DCS Cook’s evidence is a key omission of Leveson One and without it the remit of public inquiry is incomplete.

Main Points of DCS Cooks Evidence

  1. The Historic Proximity of the MPS and News International. During Cook’s time on the Central Drug Squad in the mid-1980s the News of the World regularly hosted Friday night drinks at a public house near New Scotland Yard.
  2. 30 Crimes Involving Journalists. A mass of evidence of the illegal trade in information and payments to corrupt officers were documented in the third Daniel Morgan murder inquiry – Operation Nigeria/Two Bridges – over a course of nine months from February to November 1999, during which a listening device was placed into the premises of Southern Investigations. A report by Commander Bob Quick was submitted to DAC Andy Hayman in February 2000, outlining at least 30 crimes involving media organisations and naming three senior editors and executives for further investigation.2
    • Alex Marunchak, news editor at News of the World
    • Gary Jones, executive at the Mirror group, formerly of News of the World
    • Mazher Mahmood, investigations editor at News of the World
  3. A Mirror journalist, Doug Kempster was arrested but none of these three journalists were investigated In March 2000, According to the Leveson evidence of the MPS head of Corporate Affairs, Dick Fedorcio Commissioner Sir John Stevens met with the incoming editor of News of the World, Rebekah Brooks, and her senior editor Alex Marunchak.3 During his evidence Stevens denied ever meeting Marunchak.
  4. Perverting the Course of Justice. Cook appeared on Crimewatch in June 2002 to appeal for more information for the new fourth Daniel Morgan murder inquiry. His wife, Jacqui Hames, was also a presenter on the program.
    • Cook was told that an intercept had gained intelligence that Sidney Fillery, a suspect in the murder, had contacted Alex Marunchak to target the lead investigator and ‘sort him out’
    • Greg Miskiw, a news editor at News of the World, was tasked to place surveillance on Cook and Hames which included two nondescript vans. In the last year Miskiw has stated that he believed this was to aid to the murder suspects, and disguising Marunchak’s role.4
    • Glenn Mulcaire was tasked by Miskiw to discover confidential information on Cook and Hames. He has since said this was a financial inquiry involving joint bank accounts of the married couple, their police history and financial details
    • Two hired vehicles were detected surveiling the Cook family in Surrey including their two young children. (This caused Jacqui Hames, who had been a close friend of the TV present Jill Dando who had been shot on her doorstep, acute anxiety and distress.) Further inquiries revealed that they had been hired by News International and one of the occupants was Bradley Page, a photographer who worked exclusively with Mazher Mahmood.
  5. MPS inaction in 2002.  The MPS conducted no investigation into the attempts by the News of the World to pervert the course of justice in the 2002 investigation into the murder of Daniel Morgan or the criminal activities in relation to Cooks family (4a and 4d above).
  6. Marunchak and the Soham Murders. In 2002, Cook submitted Intelligence to the MPS Directorate of Professional Standards which clearly stated that Alex Marunchak was paying the wife of a Detective in Soham, in relation to information on the murder of two young girls. The MPS took no action, nor did they inform Cambridge Constabulary of the Intelligence. At no stage did anyone from the MPS speak to Cook about that intelligence.
  7. Marunchak’s History with the Murder Suspects. In August 2002 Cook’s team obtained an updated witness statement from a book keeper at Southern Investigations from 1987-1990, Marjorie Williams (who had given her first statement in February ) in which she alleged:
    • Marunchak had been employing the services of Southern investigations since 1987, within days of the murder of Daniel Morgan.
    • News of the World were Southern Investigations main client paying out £25,000 a month in small cash payments for “information on people which would ultimately result as a story in the paper.”
    • Rees and Fillery were paying backhanders to Marunchak out of the proceeds of NGN payments to clear his credit card debts were being cleared and pay his son’s school fees.
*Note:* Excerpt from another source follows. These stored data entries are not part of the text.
(* ===== verification/_CoqProject ===== *)
-Q . S2P
Prelude.v
Key.v
Trie.v
TrieImpl.v
TrieSet.v
Allocate.v
Regions.v
Deque.v
PrefixQueue.v
ProvideQueue.v
DiversityFilter.v
QPeerset.v
Query.v
GoTime.v
Datastore.v
Varint.v
DsKey.v
Records.v
Message.v
Handlers.v
Values.v
Network.v
Providing.v
Optimistic.v
ProviderOptions.v
DualOptions.v
Dual.v
FullRT.v
Crawler.v
MessageManager.v
Refresh.v
Node.v
Shutdown.v
Config.v
Filters.v
DualNew.v
FullRTValues.v
NetSize.v
QueuePersist.v
Base64.v
Keystore.v
KeystoreReset.v
Connectivity.v
Buffered.v
TimeSeries.v
GoMonad.v
Provider.v
Schedule.v
ProviderInv.v
ProviderSafe.v
ProviderGroup.v
ProviderSteps.v
ProviderFacts.v
ProviderDemo.v
ProviderStats.v
FullRTNew.v
OptimisticProvide.v
RefreshManager.v
CrawlerQuery.v
(** The bottom of the stack, with the weight already accounted for. *)
Definition stackBase (base : list key) (c : nat) : Prop :=
  (base = [[false]; [true]] ∧ c = 0) ∨ ((base = [[true]] ∨ base = [[]; [true]]) ∧ c = weight [true]).

(** The stack is a binary counter of the weight [w] of the processed keys. *)
Definition counter S w : Prop :=
  ∃ gs base c, S = gs ++ base ∧ stackBase base c ∧
    StronglySorted (λ a b, length b < length a) gs ∧
    Forall (λ g, 2 ≤ length g ≤ n) gs ∧ w = c + weights gs.

Lemma popLoop_base base c p :
  stackBase base c → 1 ≤ length p ≤ n → c + weight p < weight [] →
  ∃ gs base' c', popLoop p base = Some (gs ++ base') ∧ stackBase base' c' ∧
    (gs = [] ∨ ∃ g, gs = [g] ∧ length g = length p ∧ 2 ≤ length p) ∧
    c + weight p = c' + weights gs.
Proof.
  intros Hbase Hp Hw.
  assert (length p = 1 → weight [] = weight p + weight p) as Hdouble.
  { intros H1. apply weight_double; simpl; lia. }
  assert (length p = 1 → weight p = weight [true]) as H1w by (intros H1; by apply weight_length).
  destruct Hbase as [[-> ->]|[[->| ->] ->]]; cbn [popLoop length].
  - case_decide as H1.
    + destruct (decide (1 = 1 ∧ _)) as [_|_].
      * exists [], [[true]], (weight [true]). split_and!; [done|by right; auto|by left|].
        simpl. rewrite H1w by done. lia.
      * rewrite decide_False by lia. rewrite Nat.sub_diag, take_0.
        rewrite decide_False by done.
        exists [], [[]; [true]], (weight [true]). split_and!; [done|by right; auto|by left|].
        simpl. rewrite H1w by done. lia.
    + exists [FlipLastBit p], [[false]; [true]], 0. split_and!; [done|by left| |].
      * right. eexists. split_and!; [done|by rewrite length_FlipLastBit|lia].
      * simpl. rewrite (weight_length (FlipLastBit p) p) by apply length_FlipLastBit. lia.
  - case_decide as H1; [specialize (Hdouble H1); specialize (H1w H1); lia|].
    exists [FlipLastBit p], [[true]], (weight [true]). split_and!; [done|by right; auto| |].
    + right. eexists. split_and!; [done|by rewrite length_FlipLastBit|lia].
    + simpl. rewrite (weight_length (FlipLastBit p) p) by apply length_FlipLastBit. lia.
  - case_decide as H0; [lia|].
    destruct (decide (length p = 1)) as [H1|H1]; [specialize (Hdouble H1); specialize (H1w H1); lia|].
    exists [FlipLastBit p], [[]; [true]], (weight [true]). split_and!; [done|by right; auto| |].
    + right. eexists. split_and!; [done|by rewrite length_FlipLastBit|lia].
    + simpl. rewrite (weight_length (FlipLastBit p) p) by apply length_FlipLastBit. lia.
Qed.

Lemma popLoop_counter gs base c p :
  stackBase base c → StronglySorted (λ a b, length b < length a) gs →
  Forall (λ g, 2 ≤ length g ≤ n) gs → 1 ≤ length p ≤ n →
  (∀ g, head gs = Some g → length g ≤ length p) →
  c + weights gs + weight p < weight [] →
  ∃ S, popLoop p (gs ++ base) = Some S ∧ counter S (c + weights gs + weight p).
Proof.
  intros Hbase. revert p. induction gs as [|g gs IH]; intros p Hs Hf Hp Htop Hw.
  - destruct (popLoop_base base c p) as (gs & base' & c' & He & Hb' & Hgs & Hwt);
      [done|done|simpl in Hw; lia|].
    exists (gs ++ base'). split; [done|]. exists gs, base', c'. split_and!; [done|done| | |simpl; lia].
    + destruct Hgs as [->|(g & -> & _)]; repeat constructor.
    + destruct Hgs as [->|(g & -> & ? & ?)]; repeat constructor; lia.
  - cbn [app popLoop]. apply StronglySorted_inv in Hs as [Hs Hgs].
    apply Forall_cons in Hf as [Hg Hf]. specialize (Htop g eq_refl) as Hgp. case_decide as Hl.
    + rewrite decide_False by lia. rewrite decide_False by lia.
      destruct (IH (take (length g - 1) p)) as (S & -> & HS); [done|done| | | |].
      * rewrite length_take. lia.
      * intros g' Hg'. destruct gs as [|g'' gs]; [done|]. injection Hg' as <-.
        apply Forall_cons in Hgs as [? _]. rewrite length_take. lia.
      * rewrite (weight_double (take (length g - 1) p) p) by (rewrite ?length_take; lia).
        unfold weights in *. cbn [sum_list_with] in Hw. rewrite (weight_length g p) in Hw by done. lia.
      * exists S. split; [done|].
        rewrite (weight_double (take (length g - 1) p) p) in HS by (rewrite ?length_take; lia).
        unfold weights in *. cbn [sum_list_with]. rewrite (weight_length g p) by done.
        by replace (c + (weight p + sum_list_with weight gs) + weight p)
          with (c + sum_list_with weight gs + (weight p + weight p)) by lia.
    + eexists. split; [done|]. exists (FlipLastBit p :: g :: gs), base, c. split_and!; [done|done| | |].
      * constructor; [by constructor|]. rewrite length_FlipLastBit. constructor; [lia|].
        eapply Forall_impl; [exact Hgs|]. simpl. lia.
      * constructor; [rewrite length_FlipLastBit; lia|]. by constructor.
      * unfold weights. cbn [sum_list_with].
        rewrite (weight_length (FlipLastBit p) p) by apply length_FlipLastBit. lia.
Qed.

(** Keys of total weight below that of the keyspace leave the stack busy. *)
Lemma stackLoop_counter ps S w :
  counter S w → Forall (λ p, 1 ≤ length p ≤ n) ps → w + weights ps < weight [] →
  stackLoop ps S = Some false.
Proof.
  revert S w. induction ps as [|p ps IH]; intros S w HS Hps Hw.
  - cbn [stackLoop]. destruct HS as (gs & base & c & -> & Hb & _).
    rewrite bool_decide_eq_false_2; [done|]. intros [_ ->]%app_nil.
    destruct Hb as [[[=] _]|[[[=]|[=]] _]].
  - apply Forall_cons in Hps as [Hp Hps]. destruct HS as (gs & base & c & -> & Hb & Hs & Hf & ->).
    unfold weights in Hw. cbn [sum_list_with] in Hw.
    assert (∃ top S', gs ++ base = top :: S') as (top & S' & He).
    { destruct gs; [|by eauto]. destruct Hb as [[-> _]|[[->| ->] _]]; simpl; eauto. }
    rewrite He. cbn [stackLoop]. case_decide as Hd; [done|]. rewrite <-He.
    destruct (popLoop_counter gs base c p) as (S & -> & HS); [done|done|done|done| | |].
    + intros g Hg. destruct gs as [|g' gs]; [done|]. injection Hg as ->. injection He as -> _. lia.
    + unfold weights. lia.
    + cbn [mbind option_bind]. eapply IH; [exact HS|done|]. unfold weights. lia.
Qed.
End coverage.

Lemma KeyspaceCovered_spec {D} (t : trie D) :
  wf t → bounded KeyLen t →
  ∃ b, KeyspaceCovered t = Some b ∧
    (b = true ↔ ∀ x, length x = KeyLen → covered x t).
Proof.
  intros Hw Hb.
  assert (full [] t ↔ ∀ x, length x = KeyLen → covered x t) as Hfc.
  { rewrite (full_covered KeyLen) by (done || simpl; lia). split; auto using prefix_nil. }
  setoid_rewrite <-Hfc. clear Hfc.
  destruct t as [|k d|t0 t1].
  - by exists false.
  - eexists. split; [done|]. simpl. apply bool_decide_eq_true.
  - cbn [KeyspaceCovered]. unfold KeysIter. rewrite (trieIter_zeroKey []) by done.
    cbn [mbind option_bind]. change (fst <$> entries (Node t0 t1)) with (keys (Node t0 t1)).
    destruct (decide (full [] (Node t0 t1))) as [Hf|Hf].
    + exists true. split; [|done]. destruct Hf as [Hf0 Hf1]. cbn [entries].
      rewrite fmap_app, (stackLoop_full [false]) by (done || simpl; lia).
      change (stackLoop (keys t1) [[true]] = Some true).
      rewrite <-(app_nil_r (keys t1)), (stackLoop_full [true]) by (done || simpl; lia). done.
    + exists false. split; [|done]. eapply (stackLoop_counter KeyLen _ _ 0).
      * exists [], [[false]; [true]], 0. split_and!; [done|by left|constructor|constructor|done].
      * apply Forall_forall. intros k Hk. split.
        -- simpl in Hk. rewrite fmap_app, elem_of_app in Hk. destruct Hw as (Hw0 & Hw1 & _).
           destruct Hk as [Hk|Hk]; [apply (wf_at_prefix _ _ _ Hw0), prefix_length in Hk
             |apply (wf_at_prefix _ _ _ Hw1), prefix_length in Hk]; exact Hk.
        -- by apply (bounded_elem _ _ _ Hb).
      * destruct (weights_le KeyLen [] (Node t0 t1) Hw Hb) as [_ Hlt]; [simpl; lia|].
        specialize (Hlt Hf). lia.
Qed.

(** C12: [KeyspaceCovered] does not panic, and returns true exactly when the
    keys of the trie cover every identifier. *)
Theorem KeyspaceCovered_correct {D} (t : trie D) :
  wf t → bounded KeyLen t →
  ∃ b, KeyspaceCovered t = Some b ∧
    (b = true ↔ ∀ x, length x = KeyLen → covered x t).
Proof. apply KeyspaceCovered_spec. Qed.

(** On a proper subtrie, whose keys it takes from the root, it always returns
    false: also when the keys cover the whole of the subtrie. *)
Lemma KeyspaceCovered_subtrie {D} p (t : trie D) :
  p ≠ [] → wf_at p t → bounded KeyLen t → KeyspaceCovered t = Some false.
Proof.
  intros Hp Hw Hb. destruct t as [|k d|t0 t1]; [done| |].
  { cbn. rewrite bool_decide_eq_false_2; [done|]. intros ->. cbn in Hw. by apply prefix_nil_inv in Hw. }
  cbn [KeyspaceCovered]. unfold KeysIter. rewrite (trieIter_zeroKey p) by done. cbn [mbind option_bind].
  change (fst <$> entries (Node t0 t1)) with (keys (Node t0 t1)).
  assert (∀ k, k ∈ keys (Node t0 t1) → 1 ≤ length p ≤ length k ∧ length k ≤ KeyLen) as Hk.
  { intros k Hin. pose proof (bounded_elem _ _ _ Hb Hin). apply (wf_at_prefix p) in Hin; [|done].
    apply prefix_length in Hin. destruct p; [done|]. cbn in *. lia. }
  destruct (wf_at_nonempty p _ Hw ltac:(done)) as [k0 Hk0]. specialize (Hk k0 Hk0) as Hl.
  eapply (stackLoop_counter KeyLen _ _ 0).
  - exists [], [[false]; [true]], 0. split_and!; [done|by left|constructor|constructor|done].
  - apply Forall_forall. intros k Hin. specialize (Hk k Hin). lia.
  - destruct (weights_le KeyLen p (Node t0 t1) Hw Hb) as [Hle _]; [lia|].
    pose proof (weight_strict KeyLen [] p). cbn [length] in *. lia.
Qed.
    Cook’s team request a financial investigation to be conducted into Marunchak’s relationship with Southern Investigations as part of the Abelard 1 Daniel Morgan murder investigation in August 2002. This task was given to the MPS Directorate of Professional Standards, who took the decision to take no action despite the previous information that Marunchak had tried to pervert the Course of Justice in relation to the Morgan Investigation in collusion with the suspects, and a wealth of evidence contained within the historic files to support this witness. A second request for investigation in November 2002 was also ignored.
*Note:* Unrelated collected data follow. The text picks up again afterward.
Lemma allocateToKClosestAtDepth_total p q items dests k res :
  length q ≤ length p → wf_at q items → fullKeys items → wf_at p dests → fullKeys dests →
  is_Some (allocateToKClosestAtDepth items dests k (length q) res).
Proof.
  revert p q items k res. induction dests as [|dk dest|d0 IH0 d1 IH1];
    intros p q items k res Hpq Hwi Hfi Hwd Hfd; cbn [allocateToKClosestAtDepth]; (case_decide; [done|]).
  - done.
  - rewrite (AllValues_zeroKey q items) by (done || by apply fullKeys_bounded). cbn [mbind option_bind].
    destruct items as [|ik d|]; [done|done|]. by rewrite andb_false_r.
  - assert (Hh := wf_at_height KeyLen p _ Hwd (fullKeys_bounded _ Hfd) ltac:(done)). simpl in Hh.
    destruct Hwd as (Hw0 & Hw1 & _). apply fullKeys_node in Hfd as [Hf0 Hf1].
    assert (∀ b M k res, wf_at (q ++ [b]) M → fullKeys M →
      is_Some (allocateToKClosestAtDepth M d0 k (S (length q)) res)) as R0.
    { intros b M k' res' ? ?. replace (S (length q)) with (length (q ++ [b])) by (rewrite length_app; simpl; lia).
      apply (IH0 (p ++ [false])); rewrite ?length_app; simpl; auto; lia. }
    assert (∀ b M k res, wf_at (q ++ [b]) M → fullKeys M →
      is_Some (allocateToKClosestAtDepth M d1 k (S (length q)) res)) as R1.
    { intros b M k' res' ? ?. replace (S (length q)) with (length (q ++ [b])) by (rewrite length_app; simpl; lia).
      apply (IH1 (p ++ [true])); rewrite ?length_app; simpl; auto; lia. }
    destruct (allocateBranch_total p q items d0 d1
      (λ items k, allocateToKClosestAtDepth items d0 k (S (length q)))
      (λ items k, allocateToKClosestAtDepth items d1 k (S (length q))) false k res)
      as [res1 ->]; [lia|done|done|done|done|done|done|apply R0|apply R1|].
    cbn [mbind option_bind]. apply (allocateBranch_total p); [lia|done|done|done|done|done|done|apply R1|apply R0].
Qed.

Lemma AllocateToKClosest_total p items dests k :
  wf items → fullKeys items → wf_at p dests → fullKeys dests →
  is_Some (AllocateToKClosest items dests k).
Proof.
  intros Hwi Hfi Hwd Hfd. unfold AllocateToKClosest. destruct (_ || _); [done|].
  apply (allocateToKClosestAtDepth_total p []); [simpl; lia|done..].
Qed.

Lemma AllocateToKClosest_spec items dests k :
  wf items → fullKeys items → wf dests → fullKeys dests →
  NoDup (entries dests).*2 → (0 ≤ k)%Z →
  ∃ res, AllocateToKClosest items dests k = Some res ∧
    ∀ dv, concat (default [] (res !! dv)) ≡ₚ
      (filter (λ e, amongClosest (entries dests) k dv e.1) (entries items)).*2.
Proof.
  intros Hwi Hfi Hwd Hfd Hnd Hk. unfold AllocateToKClosest.
  destruct (IsEmptyLeaf dests || IsEmptyLeaf items || bool_decide (k = 0%Z)) eqn:E.
  - exists ∅. split; [done|]. intros dv. rewrite lookup_empty. simpl.
    change ([] ≡ₚ share (entries items) (entries dests) k dv).
    apply orb_true_iff in E as [[E|E]%orb_true_iff|E%bool_decide_eq_true].
    + apply IsEmptyLeaf_true in E as ->. rewrite share_none; [done|].
      intros e _ Ha%amongClosest_value. by apply not_elem_of_nil in Ha.
    + by apply IsEmptyLeaf_true in E as ->.
    + rewrite share_none; [done|]. intros. apply amongClosest_none. lia.
  - destruct (allocateToKClosestAtDepth_spec [] [] items dests k ∅) as (res & Hr & Ha); [done..|].
    exists res. split; [done|]. intros dv. specialize (Ha dv).
    unfold received at 2 in Ha. by rewrite lookup_empty in Ha.
Qed.
(** The regions of a trie partition its entries by prefix. *)
Lemma regionsOf_partition size order p t rs r e :
  regionsOf size order p t rs → r ∈ rs →
  e ∈ entries (Peers r) ↔ e ∈ entries t ∧ Prefix r ≼ e.1.
Proof.
  intros (Hok & _ & Hs & Hc & _) Hr. rewrite Forall_forall in Hok.
  assert (∀ r e, r ∈ rs → e ∈ entries (Peers r) → Prefix r ≼ e.1) as Hpre.
  { intros r' e' Hr' He'. destruct (Hok r' Hr') as (Hw & _).
    eapply wf_at_prefix; [done|]. by apply list_elem_of_fmap_2. }
  assert (∀ e, e ∈ entries t ↔ ∃ r, r ∈ rs ∧ e ∈ entries (Peers r)) as Hin.
  { intros e'. rewrite <-Hc, elem_of_concat. setoid_rewrite list_elem_of_fmap. naive_solver. }
  split.
  - intros He. split; [apply Hin; eauto|by eapply Hpre].
  - intros [(r' & Hr' & He')%Hin Hp]. assert (r = r') as ->; [|done].
    assert (¬ before order (Prefix r) (Prefix r') = true ∧ ¬ before order (Prefix r') (Prefix r) = true) as Hno.
    { pose proof (Hpre _ _ Hr' He') as Hp'. pose proof (prefix_weak_total _ _ _ Hp Hp') as Ho.
      split; intros Hb%before_overlap; [done|]. by apply Hb, overlap_sym. }
    apply list_elem_of_lookup in Hr as [i Hi], Hr' as [j Hj].
    destruct (lt_eq_lt_dec i j) as [[Hlt| ->]|Hlt]; [|congruence|]; exfalso.
    + apply (proj1 Hno). by apply (StronglySorted_lookup_lt _ rs _ _ _ _ Hs Hi Hj).
    + apply (proj2 Hno). by apply (StronglySorted_lookup_lt _ rs _ _ _ _ Hs Hj Hi).
Qed.
(* ===== verification/Query.v ===== *)
(** * The lookup

    Models [query.go]: one iterative lookup.  The loop of [run] owns the peer
    set; each spawned query is a goroutine that ends by sending one update on
    a channel of capacity [alpha].  [loopBody] is one iteration of the loop,
    [step] interleaves it with the goroutines and with cancellation.  The stop
    function, the outcome of a dial or of an RPC and the query filter are
    arbitrary.  Events published for tracing are not modelled.  [None] is a
    Go panic. *)

From S2P Require Import Prelude DiversityFilter QPeerset.
From stdpp Require Import relations.

(** ** Definitions *)

(** [LookupTerminationReason] *)
Inductive LookupTerminationReason :=
  | LookupStopped | LookupCancelled | LookupStarvation | LookupCompleted.

#[export] Instance reason_eq_dec : EqDecision LookupTerminationReason.
Proof. solve_decision. Defined.

(** [queryUpdate] *)
Record queryUpdate (peerID : Type) := mkUpdate {
  cause : peerID;
  queried : list peerID;
  heard : list peerID;
  unreachable : list peerID;
  queryDuration : Z;
}.
Arguments mkUpdate {peerID}.
Arguments cause {peerID}.
Arguments queried {peerID}.
Arguments heard {peerID}.
Arguments unreachable {peerID}.
Arguments queryDuration {peerID}.

Section definitions.
Context {peerID addr G : Type} {EP : EqDecision peerID} {CP : Countable peerID}.
Context {EG : EqDecision G} {CG : Countable G} (groupOf : addr → option G).
Context (distanceToKey : peerID → Z).
(** [dht.self], [dht.alpha], [dht.beta], [dht.bucketSize] *)
Context (self : peerID) (alpha beta bucketSize : Z).
Implicit Types (qp : QueryPeerset peerID) (p : peerID).

(** The fields of [query] that change. *)
Record query := mkQuery {
  queryPeers : QueryPeerset peerID;
  peerTimes : gmap peerID Z;
  terminated : bool;
}.

(** *** Updates of the state *)

(** The loop of [updateState] over the peers heard of. *)
Definition addHeard (c : peerID) qp p : QueryPeerset peerID :=
  if decide (p = self) then qp else (TryAdd distanceToKey qp p c).1.

(** The loop of [updateState] over the queried peers. *)
Definition markQueried (d : Z) (s : QueryPeerset peerID * gmap peerID Z) p
    : option (QueryPeerset peerID * gmap peerID Z) :=
  if decide (p = self) then Some s
  else
    st ← GetState s.1 p;
    if decide (st = PeerWaiting) then
      qp ← SetState s.1 p PeerQueried;
      Some (qp, <[p := d]> s.2)
    else None.

(** The loop of [updateState] over the unreachable peers. *)
Definition markUnreachable qp p : option (QueryPeerset peerID) :=
  if decide (p = self) then Some qp
  else
    st ← GetState qp p;
    if decide (st = PeerWaiting) then SetState qp p PeerUnreachable else None.

(** [updateState] *)
Definition updateState (q : query) (up : queryUpdate peerID) : option query :=
  if terminated q then None
  else
    let qp := foldl (addHeard (cause up)) (queryPeers q) (heard up) in
    '(qp, times) ← foldM (markQueried (queryDuration up)) (qp, peerTimes q) (queried up);
    qp ← foldM markUnreachable qp (unreachable up);
    Some (mkQuery qp times (terminated q)).

(** *** Termination conditions *)

(** [isStarvationTermination] *)
Definition isStarvationTermination qp : option (QueryPeerset peerID * bool) :=
  '(qp, nHeard) ← NumHeard qp;
  if decide (nHeard = 0%Z) then
    '(qp, nWaiting) ← NumWaiting qp;
    Some (qp, bool_decide (nWaiting = 0%Z))
  else Some (qp, false).

(** The loop of [isLookupTermination]. *)
Fixpoint allQueried qp (peers : list peerID) : option bool :=
  match peers with
  | [] => Some true
  | p :: peers =>
      st ← GetState qp p;
      if decide (st = PeerQueried) then allQueried qp peers else Some false
  end.

(** [isLookupTermination] *)
Definition isLookupTermination qp : option (QueryPeerset peerID * bool) :=
  '(qp, peers) ← GetClosestNInStates qp beta [PeerHeard; PeerWaiting; PeerQueried];
  b ← allQueried qp peers;
  Some (qp, b).

(** [isReadyToTerminate]: the reason to terminate, or the peers to query
    next; [stop] is the answer of the stop function. *)
Definition isReadyToTerminate (stop : bool) qp (nPeersToQuery : Z)
    : option (QueryPeerset peerID * option LookupTerminationReason * list peerID) :=
  if stop then Some (qp, Some LookupStopped, [])
  else
    '(qp, starved) ← isStarvationTermination qp;
    if starved : bool then Some (qp, Some LookupStarvation, [])
    else
      '(qp, completed) ← isLookupTermination qp;
      if completed : bool then Some (qp, Some LookupCompleted, [])
      else
        '(qp, peersToQuery) ← GetClosestNInStates qp nPeersToQuery [PeerHeard];
        Some (qp, None, peersToQuery).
  8. Evidence of Burglary and other Criminal Conspiracies between News of the World the Southern Investigation. In December 2002, Cook’ s team conducted a search of the premises belonging to Southern Investigations and seized the computer of an ex Detective Sergeant Sid Fillery. When a forensic analysis was completed, in addition to paedophile images being found, further business conduct between Southern Investigations was also established.

    • A search revealed 179 documents referring to Alex Marunchak
    • On at least one document there was evidence that private detectives had been tasked by the journalist to commit a burglary in Ascot

    The existence of this information would have demonstrated the extent of criminal activity was withheld from DCS Cook and the MPS did not submit it to the first Leveson Inquiry

  9. Meeting Rebekah Brooks in 2003.  Instead of mounting an investigation senior management proposed a meeting between Cook and Rebekah Brooks in 5 January 2003

    • En route to this meeting Cook was accompanied by Dick Fedorcio, the Director of Press and Public Relations and a Commander Andre Baker. Cook alleges that Baker told him Brooks was a friend of Commissioner Sir John Stevens and she dined with him on a regular basis. Cook construed this as a threat
    • When confronted with the allegations against Marunchak and his association with Fillery and Rees, Brooks defended Marunchak as a “very good editor” but agreed to investigate
    • According to the evidence of Dick Fedorcio, Brooks then went on to a drinks reception with Commissioner Stevens who had sanctioned the meeting.
    • The following day News International archive minutes by managing editor Stuart Kuttner record a conversation with his editor Rebekah Brooks about the Marunchak allegations. No further action was taken. Marunchak was promoted to a senior executive role in the Irish edition of the paper. Brooks moved to editorship of the Sun three days later]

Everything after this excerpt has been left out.